* _EXERCISE REQUIREMENTS_
Produce as output only the lines below starting at the line with "by destruct ms." and continuing through the line with "Section properties.", each one exactly as written.

RECORDED INFORMATION Block Start

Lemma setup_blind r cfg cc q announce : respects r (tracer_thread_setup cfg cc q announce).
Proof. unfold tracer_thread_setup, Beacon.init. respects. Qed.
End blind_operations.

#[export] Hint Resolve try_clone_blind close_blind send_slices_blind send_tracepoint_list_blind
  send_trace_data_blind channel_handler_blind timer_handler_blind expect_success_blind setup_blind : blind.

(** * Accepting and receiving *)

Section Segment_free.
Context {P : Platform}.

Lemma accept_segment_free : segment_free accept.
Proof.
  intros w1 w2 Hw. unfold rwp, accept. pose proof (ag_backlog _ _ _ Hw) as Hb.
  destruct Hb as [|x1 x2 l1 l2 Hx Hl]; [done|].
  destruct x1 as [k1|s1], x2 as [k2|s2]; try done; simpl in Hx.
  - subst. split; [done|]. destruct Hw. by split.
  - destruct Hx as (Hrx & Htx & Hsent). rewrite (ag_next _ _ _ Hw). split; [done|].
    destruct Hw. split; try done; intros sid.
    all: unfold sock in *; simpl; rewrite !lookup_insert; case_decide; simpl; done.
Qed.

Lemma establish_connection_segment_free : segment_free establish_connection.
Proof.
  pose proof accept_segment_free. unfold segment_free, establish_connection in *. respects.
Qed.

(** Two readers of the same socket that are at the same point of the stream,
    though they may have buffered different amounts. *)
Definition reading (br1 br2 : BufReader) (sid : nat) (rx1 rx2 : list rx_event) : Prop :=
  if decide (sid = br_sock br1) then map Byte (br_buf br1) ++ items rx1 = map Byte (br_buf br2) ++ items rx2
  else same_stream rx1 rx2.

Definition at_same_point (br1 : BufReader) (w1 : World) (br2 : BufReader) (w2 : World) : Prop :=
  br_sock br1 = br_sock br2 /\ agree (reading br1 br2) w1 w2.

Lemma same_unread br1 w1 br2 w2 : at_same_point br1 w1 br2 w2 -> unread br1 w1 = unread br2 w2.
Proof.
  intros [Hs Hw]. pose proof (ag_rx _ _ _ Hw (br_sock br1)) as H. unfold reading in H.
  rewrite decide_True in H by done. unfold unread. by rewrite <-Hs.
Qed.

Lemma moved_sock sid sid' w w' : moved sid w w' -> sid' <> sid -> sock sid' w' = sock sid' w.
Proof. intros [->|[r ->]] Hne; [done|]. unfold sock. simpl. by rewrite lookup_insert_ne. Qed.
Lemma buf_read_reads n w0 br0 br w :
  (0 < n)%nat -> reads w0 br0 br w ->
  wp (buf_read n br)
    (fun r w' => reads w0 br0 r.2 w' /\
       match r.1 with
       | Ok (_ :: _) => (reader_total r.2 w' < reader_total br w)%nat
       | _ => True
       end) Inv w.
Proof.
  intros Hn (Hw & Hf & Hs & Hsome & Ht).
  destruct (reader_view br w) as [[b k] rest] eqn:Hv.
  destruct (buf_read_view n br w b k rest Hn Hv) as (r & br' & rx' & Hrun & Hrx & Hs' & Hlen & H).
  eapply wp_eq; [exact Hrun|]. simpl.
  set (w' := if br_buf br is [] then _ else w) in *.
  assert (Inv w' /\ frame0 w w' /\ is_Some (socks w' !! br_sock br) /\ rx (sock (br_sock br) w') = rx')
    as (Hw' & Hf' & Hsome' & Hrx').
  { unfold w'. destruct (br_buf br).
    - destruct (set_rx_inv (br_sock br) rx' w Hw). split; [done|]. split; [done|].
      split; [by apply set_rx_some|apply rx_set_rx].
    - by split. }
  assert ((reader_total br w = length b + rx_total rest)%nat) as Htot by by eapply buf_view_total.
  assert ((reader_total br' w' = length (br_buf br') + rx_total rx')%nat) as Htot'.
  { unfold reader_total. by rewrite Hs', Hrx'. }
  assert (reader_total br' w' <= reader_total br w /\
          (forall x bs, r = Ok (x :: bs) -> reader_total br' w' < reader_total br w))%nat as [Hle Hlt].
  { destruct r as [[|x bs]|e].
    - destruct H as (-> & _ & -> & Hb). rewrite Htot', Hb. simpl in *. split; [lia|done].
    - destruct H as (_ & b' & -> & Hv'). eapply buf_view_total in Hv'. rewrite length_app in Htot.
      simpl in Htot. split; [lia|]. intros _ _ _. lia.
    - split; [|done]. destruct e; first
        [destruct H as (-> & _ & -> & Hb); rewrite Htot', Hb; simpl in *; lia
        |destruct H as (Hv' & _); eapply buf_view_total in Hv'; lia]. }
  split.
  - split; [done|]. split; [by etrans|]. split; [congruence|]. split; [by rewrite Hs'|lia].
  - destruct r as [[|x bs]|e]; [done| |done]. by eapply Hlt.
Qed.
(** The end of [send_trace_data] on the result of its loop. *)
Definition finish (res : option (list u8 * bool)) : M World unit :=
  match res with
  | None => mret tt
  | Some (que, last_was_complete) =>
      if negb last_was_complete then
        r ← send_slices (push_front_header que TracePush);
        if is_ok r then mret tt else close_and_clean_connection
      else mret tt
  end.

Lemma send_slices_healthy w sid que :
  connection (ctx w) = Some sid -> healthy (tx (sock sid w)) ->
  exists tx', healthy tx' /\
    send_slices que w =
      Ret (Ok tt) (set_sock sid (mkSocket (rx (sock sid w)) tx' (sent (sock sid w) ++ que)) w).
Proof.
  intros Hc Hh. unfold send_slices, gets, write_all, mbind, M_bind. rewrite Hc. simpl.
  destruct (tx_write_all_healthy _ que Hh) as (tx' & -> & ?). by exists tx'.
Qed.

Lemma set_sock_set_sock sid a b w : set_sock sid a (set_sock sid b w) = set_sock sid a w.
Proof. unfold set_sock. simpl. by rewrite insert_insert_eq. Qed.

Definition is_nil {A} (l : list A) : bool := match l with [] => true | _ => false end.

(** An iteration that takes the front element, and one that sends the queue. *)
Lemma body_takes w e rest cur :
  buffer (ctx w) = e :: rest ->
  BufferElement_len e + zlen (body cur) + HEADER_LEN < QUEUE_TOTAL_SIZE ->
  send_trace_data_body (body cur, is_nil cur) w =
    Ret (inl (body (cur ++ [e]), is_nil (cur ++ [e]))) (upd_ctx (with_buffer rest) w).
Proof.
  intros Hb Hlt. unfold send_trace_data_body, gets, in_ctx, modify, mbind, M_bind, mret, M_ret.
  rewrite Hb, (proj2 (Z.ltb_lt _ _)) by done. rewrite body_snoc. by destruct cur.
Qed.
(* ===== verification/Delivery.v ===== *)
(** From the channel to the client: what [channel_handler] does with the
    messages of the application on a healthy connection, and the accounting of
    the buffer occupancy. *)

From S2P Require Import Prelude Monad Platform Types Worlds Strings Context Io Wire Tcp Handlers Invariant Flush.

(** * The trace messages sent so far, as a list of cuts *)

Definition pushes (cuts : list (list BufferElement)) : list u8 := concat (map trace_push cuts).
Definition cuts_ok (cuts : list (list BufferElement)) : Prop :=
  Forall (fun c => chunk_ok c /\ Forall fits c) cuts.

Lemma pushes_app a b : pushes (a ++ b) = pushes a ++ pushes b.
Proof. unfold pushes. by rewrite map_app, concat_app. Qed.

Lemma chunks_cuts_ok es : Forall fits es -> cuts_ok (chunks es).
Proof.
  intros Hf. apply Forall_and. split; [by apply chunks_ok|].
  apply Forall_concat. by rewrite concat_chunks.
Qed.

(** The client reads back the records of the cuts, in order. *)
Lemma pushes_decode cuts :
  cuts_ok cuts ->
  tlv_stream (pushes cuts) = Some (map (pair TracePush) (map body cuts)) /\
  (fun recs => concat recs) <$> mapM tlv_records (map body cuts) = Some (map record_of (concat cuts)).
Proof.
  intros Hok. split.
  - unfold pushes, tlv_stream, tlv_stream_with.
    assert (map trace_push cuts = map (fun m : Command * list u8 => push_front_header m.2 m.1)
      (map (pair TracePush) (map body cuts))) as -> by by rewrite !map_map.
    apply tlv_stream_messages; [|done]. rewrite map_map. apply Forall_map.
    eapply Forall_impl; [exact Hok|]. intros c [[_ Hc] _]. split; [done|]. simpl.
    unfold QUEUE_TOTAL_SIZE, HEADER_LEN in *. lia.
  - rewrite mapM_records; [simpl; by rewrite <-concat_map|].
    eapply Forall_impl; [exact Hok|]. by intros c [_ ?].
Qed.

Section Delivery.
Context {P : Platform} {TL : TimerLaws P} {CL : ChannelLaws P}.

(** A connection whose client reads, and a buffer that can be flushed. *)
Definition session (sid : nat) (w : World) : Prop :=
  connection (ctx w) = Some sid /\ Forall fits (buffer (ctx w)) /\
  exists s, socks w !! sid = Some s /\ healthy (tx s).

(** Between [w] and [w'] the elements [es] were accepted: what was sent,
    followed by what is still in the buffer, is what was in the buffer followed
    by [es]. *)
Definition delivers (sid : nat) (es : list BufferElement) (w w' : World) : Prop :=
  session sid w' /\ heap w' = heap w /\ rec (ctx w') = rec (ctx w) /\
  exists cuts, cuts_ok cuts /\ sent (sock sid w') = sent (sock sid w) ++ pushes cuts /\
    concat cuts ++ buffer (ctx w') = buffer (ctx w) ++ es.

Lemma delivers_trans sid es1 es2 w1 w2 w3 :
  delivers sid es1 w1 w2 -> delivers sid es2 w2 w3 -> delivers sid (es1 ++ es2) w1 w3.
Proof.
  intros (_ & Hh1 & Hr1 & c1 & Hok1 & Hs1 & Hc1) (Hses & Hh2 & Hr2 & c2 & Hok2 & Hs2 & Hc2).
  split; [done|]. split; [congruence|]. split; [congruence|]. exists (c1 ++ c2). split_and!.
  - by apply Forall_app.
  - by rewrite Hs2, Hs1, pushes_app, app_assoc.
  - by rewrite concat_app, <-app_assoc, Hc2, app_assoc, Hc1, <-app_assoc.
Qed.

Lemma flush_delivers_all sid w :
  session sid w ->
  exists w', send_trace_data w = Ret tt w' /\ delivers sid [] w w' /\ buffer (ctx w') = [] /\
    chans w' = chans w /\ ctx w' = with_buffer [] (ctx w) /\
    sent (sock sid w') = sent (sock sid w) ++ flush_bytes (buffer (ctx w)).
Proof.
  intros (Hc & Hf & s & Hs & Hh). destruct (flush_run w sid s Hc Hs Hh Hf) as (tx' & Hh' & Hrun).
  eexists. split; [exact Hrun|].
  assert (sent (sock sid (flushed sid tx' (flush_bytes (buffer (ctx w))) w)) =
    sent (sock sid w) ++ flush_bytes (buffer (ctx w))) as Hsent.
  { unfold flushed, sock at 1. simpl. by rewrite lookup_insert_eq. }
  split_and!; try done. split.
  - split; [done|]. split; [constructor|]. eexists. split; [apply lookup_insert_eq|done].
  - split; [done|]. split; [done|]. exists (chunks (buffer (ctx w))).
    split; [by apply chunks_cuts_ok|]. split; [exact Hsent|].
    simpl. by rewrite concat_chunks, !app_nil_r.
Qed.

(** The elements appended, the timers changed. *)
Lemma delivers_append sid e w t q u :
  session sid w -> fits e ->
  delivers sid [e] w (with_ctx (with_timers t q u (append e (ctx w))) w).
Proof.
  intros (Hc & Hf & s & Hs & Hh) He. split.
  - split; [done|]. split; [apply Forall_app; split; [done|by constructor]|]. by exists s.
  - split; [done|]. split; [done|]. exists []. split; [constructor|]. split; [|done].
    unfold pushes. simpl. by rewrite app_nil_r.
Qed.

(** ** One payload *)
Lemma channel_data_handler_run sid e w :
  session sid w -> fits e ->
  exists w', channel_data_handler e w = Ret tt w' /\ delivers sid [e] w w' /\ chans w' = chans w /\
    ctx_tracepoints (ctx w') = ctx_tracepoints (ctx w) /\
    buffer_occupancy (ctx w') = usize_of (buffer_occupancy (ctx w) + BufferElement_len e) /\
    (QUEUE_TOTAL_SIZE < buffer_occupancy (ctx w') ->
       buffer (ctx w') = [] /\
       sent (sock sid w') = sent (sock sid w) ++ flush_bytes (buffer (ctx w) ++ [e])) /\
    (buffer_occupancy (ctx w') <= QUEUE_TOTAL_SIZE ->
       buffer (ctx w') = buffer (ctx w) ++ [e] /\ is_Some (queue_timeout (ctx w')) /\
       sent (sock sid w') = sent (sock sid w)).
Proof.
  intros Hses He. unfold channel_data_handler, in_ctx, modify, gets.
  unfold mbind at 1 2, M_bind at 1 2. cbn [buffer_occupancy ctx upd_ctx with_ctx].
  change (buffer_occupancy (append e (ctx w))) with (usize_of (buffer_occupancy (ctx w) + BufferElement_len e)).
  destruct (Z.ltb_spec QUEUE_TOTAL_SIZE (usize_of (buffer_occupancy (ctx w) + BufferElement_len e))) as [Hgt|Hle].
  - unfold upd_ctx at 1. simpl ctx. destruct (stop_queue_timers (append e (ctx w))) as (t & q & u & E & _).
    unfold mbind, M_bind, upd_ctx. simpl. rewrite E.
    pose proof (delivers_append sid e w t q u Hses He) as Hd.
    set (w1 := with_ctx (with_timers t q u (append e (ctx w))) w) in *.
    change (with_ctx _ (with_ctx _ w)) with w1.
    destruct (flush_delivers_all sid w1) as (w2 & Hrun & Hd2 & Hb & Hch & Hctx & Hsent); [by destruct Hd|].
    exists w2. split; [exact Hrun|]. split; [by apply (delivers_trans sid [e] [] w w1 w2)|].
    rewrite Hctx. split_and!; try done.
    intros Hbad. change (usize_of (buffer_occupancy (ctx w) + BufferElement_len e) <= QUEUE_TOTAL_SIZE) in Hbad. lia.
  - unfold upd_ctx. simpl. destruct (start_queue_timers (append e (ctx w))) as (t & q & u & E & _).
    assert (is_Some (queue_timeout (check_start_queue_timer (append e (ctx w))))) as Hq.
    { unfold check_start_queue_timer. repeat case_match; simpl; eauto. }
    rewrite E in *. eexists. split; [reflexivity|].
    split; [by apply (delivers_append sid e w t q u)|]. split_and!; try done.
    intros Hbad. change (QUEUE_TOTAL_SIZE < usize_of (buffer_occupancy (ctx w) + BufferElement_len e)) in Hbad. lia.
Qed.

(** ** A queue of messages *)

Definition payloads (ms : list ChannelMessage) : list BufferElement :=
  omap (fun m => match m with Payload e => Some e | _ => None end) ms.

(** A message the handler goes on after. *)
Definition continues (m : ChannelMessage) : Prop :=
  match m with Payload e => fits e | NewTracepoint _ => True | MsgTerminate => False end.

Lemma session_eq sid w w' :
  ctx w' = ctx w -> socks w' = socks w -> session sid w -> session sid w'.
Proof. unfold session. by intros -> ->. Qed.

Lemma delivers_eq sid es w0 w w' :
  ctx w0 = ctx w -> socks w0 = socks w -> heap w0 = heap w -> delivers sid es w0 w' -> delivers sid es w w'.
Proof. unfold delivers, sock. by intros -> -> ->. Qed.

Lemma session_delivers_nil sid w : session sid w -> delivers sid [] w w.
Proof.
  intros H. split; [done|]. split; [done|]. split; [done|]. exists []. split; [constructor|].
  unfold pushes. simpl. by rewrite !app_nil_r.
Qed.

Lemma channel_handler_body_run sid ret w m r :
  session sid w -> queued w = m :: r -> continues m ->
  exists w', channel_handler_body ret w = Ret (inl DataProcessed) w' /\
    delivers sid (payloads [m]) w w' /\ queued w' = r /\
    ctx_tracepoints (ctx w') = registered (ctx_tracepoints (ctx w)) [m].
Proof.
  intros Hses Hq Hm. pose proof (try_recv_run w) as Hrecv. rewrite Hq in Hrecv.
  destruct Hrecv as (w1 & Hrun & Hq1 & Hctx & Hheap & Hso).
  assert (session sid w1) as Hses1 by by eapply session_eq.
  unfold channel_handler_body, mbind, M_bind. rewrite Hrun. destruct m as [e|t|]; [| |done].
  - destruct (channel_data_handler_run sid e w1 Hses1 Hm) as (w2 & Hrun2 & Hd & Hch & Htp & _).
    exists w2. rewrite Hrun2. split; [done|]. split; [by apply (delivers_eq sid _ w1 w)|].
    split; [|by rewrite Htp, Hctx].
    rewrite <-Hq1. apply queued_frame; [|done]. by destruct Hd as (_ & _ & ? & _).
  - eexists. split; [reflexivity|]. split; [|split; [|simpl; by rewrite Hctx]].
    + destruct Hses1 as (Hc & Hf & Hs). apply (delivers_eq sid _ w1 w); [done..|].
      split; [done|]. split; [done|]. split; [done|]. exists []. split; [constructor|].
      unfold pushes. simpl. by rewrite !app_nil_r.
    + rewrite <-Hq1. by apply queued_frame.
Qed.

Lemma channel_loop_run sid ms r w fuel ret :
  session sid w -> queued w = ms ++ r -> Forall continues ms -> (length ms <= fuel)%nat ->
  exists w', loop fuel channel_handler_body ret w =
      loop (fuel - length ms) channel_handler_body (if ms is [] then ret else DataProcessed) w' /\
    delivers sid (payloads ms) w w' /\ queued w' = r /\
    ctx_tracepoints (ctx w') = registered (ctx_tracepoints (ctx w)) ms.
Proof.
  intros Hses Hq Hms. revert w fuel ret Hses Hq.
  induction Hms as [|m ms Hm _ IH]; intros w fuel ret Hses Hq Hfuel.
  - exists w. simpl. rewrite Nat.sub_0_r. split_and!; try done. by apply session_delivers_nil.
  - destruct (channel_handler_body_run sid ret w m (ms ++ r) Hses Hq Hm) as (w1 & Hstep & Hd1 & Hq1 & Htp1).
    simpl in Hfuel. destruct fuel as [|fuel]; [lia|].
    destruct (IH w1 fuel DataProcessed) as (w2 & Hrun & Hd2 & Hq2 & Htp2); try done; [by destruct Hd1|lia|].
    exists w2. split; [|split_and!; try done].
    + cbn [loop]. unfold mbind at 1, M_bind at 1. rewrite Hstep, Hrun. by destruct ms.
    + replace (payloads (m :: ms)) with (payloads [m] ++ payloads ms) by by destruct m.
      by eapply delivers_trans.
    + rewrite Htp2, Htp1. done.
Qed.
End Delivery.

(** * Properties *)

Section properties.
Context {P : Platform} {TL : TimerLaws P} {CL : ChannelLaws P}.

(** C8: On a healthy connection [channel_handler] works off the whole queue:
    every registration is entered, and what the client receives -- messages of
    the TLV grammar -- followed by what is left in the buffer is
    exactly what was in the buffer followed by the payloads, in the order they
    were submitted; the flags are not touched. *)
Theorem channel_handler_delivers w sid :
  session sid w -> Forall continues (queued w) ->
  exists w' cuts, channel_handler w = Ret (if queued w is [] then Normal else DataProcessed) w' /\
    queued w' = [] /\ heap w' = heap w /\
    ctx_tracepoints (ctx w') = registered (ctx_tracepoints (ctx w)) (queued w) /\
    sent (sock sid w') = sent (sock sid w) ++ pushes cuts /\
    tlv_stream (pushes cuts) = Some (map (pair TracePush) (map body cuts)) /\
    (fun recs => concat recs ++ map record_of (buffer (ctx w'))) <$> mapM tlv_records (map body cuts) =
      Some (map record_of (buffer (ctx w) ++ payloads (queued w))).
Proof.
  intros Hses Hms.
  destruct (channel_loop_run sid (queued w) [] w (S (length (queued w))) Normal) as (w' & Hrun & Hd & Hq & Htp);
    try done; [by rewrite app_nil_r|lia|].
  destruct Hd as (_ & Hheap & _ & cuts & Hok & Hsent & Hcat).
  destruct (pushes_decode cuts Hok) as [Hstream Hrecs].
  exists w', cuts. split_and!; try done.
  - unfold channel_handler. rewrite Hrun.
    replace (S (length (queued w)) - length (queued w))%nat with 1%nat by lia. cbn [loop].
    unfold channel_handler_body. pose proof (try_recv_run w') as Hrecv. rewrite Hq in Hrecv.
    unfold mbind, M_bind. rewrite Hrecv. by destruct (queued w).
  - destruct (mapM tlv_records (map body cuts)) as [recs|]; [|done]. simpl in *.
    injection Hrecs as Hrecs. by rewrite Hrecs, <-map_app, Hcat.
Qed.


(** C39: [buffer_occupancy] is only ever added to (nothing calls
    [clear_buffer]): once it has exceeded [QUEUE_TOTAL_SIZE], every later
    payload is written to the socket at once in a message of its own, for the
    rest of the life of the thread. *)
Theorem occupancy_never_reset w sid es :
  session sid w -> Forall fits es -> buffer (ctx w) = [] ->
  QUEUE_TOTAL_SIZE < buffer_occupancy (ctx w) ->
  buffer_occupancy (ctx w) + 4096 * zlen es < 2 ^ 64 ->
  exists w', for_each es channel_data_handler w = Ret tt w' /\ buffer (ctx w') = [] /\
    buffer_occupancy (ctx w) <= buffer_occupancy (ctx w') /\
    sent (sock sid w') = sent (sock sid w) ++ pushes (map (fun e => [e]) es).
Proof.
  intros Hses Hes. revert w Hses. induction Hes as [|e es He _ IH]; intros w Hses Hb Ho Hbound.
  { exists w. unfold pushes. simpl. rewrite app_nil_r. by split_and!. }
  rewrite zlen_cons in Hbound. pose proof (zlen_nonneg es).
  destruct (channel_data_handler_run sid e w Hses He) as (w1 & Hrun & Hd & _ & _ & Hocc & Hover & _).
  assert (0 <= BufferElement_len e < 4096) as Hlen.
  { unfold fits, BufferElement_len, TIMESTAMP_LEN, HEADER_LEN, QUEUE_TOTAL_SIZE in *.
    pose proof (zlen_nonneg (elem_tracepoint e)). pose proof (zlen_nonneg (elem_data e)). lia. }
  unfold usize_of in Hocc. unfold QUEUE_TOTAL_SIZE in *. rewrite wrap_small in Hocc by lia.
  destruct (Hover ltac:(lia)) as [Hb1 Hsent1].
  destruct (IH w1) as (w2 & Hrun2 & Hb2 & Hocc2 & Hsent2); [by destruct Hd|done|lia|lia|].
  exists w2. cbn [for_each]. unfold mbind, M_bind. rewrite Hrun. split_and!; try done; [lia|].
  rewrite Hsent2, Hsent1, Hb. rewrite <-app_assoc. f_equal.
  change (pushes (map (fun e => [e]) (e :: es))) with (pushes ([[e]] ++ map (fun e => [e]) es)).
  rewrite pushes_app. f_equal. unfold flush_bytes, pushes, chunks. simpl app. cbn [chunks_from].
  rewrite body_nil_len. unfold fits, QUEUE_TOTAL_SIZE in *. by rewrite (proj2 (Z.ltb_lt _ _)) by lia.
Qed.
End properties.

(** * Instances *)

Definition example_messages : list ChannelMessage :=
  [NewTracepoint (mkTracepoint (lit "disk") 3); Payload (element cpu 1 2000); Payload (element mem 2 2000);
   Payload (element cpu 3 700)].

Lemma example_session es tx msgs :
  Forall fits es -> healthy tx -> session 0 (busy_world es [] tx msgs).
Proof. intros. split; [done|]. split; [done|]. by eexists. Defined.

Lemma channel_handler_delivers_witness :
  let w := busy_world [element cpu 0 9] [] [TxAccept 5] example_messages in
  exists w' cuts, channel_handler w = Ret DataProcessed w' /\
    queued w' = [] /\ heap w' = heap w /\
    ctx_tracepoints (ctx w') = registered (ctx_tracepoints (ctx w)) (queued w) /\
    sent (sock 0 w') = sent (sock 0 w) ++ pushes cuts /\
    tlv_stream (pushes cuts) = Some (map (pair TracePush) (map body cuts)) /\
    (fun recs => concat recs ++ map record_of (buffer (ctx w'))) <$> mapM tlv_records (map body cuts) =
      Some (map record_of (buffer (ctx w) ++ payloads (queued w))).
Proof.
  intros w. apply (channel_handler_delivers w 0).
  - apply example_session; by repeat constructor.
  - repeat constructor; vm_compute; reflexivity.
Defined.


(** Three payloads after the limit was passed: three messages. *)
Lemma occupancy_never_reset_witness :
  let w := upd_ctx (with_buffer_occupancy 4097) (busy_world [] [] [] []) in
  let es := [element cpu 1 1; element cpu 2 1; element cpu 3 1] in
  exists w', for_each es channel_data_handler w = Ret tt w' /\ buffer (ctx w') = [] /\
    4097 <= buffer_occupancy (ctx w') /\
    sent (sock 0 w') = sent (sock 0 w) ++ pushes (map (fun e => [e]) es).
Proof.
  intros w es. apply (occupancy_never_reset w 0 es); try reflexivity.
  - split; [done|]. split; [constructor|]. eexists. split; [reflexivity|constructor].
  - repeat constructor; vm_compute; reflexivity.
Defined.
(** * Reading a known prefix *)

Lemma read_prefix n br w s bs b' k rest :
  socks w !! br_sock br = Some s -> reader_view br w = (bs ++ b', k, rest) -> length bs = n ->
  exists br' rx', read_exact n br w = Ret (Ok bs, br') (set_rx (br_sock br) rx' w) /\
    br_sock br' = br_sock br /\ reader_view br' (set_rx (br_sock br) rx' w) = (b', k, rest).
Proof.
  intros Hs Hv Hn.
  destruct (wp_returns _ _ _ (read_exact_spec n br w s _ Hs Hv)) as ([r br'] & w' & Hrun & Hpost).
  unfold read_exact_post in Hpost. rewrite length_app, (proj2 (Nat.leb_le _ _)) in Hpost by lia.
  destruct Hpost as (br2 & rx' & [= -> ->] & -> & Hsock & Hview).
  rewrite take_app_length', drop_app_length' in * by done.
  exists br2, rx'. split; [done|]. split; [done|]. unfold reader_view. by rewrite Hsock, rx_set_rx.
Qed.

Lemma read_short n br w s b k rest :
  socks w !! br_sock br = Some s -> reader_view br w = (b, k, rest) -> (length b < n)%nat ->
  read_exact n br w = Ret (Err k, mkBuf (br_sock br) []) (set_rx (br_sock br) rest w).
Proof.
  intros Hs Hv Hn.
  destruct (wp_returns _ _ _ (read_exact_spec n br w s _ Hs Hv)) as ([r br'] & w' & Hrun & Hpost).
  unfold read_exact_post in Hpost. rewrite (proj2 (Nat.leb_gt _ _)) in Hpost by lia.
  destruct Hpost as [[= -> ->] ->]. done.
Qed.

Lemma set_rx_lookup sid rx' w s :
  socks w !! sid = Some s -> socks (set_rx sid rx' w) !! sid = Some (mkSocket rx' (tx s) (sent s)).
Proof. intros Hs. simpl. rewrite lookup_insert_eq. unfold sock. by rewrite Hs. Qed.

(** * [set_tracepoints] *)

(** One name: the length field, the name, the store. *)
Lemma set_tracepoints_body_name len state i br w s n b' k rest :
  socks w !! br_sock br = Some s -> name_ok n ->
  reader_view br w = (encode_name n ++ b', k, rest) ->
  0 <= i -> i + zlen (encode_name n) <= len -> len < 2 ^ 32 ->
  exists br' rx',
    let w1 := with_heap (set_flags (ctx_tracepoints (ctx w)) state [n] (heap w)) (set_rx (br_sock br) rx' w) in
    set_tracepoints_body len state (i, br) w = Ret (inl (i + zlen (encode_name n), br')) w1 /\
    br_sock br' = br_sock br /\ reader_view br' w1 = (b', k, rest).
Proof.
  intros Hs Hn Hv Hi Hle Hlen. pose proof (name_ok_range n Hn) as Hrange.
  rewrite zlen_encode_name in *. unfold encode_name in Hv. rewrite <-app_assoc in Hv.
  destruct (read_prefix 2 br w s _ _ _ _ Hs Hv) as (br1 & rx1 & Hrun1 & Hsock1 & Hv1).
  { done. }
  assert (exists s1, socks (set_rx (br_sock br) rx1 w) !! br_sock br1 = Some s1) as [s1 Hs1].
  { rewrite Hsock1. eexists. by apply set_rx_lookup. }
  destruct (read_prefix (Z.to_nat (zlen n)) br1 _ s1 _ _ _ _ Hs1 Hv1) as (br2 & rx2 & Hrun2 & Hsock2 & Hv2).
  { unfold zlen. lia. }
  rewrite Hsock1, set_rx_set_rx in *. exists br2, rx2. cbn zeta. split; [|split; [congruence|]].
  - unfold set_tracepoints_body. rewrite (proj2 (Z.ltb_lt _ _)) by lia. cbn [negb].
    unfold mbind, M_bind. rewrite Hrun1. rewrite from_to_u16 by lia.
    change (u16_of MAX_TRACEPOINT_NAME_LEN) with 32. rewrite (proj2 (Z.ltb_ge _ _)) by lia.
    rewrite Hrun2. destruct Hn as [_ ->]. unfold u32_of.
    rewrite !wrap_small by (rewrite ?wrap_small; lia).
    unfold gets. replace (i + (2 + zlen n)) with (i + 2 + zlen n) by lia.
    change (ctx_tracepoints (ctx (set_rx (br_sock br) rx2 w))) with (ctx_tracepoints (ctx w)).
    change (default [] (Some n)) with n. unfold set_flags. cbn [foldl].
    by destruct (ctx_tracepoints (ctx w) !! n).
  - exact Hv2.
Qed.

RECORDED INFORMATION Block End

* _TASK RESPONSE_
    + cbn [loop]. unfold mbind at 1, M_bind at 1. rewrite Hstep, Hrun. by destruct ms.
    + replace (payloads (m :: ms)) with (payloads [m] ++ payloads ms) by by destruct m.
      by eapply delivers_trans.
    + rewrite Htp2, Htp1. done.
Qed.
End Delivery.

(** * Properties *)

Section properties.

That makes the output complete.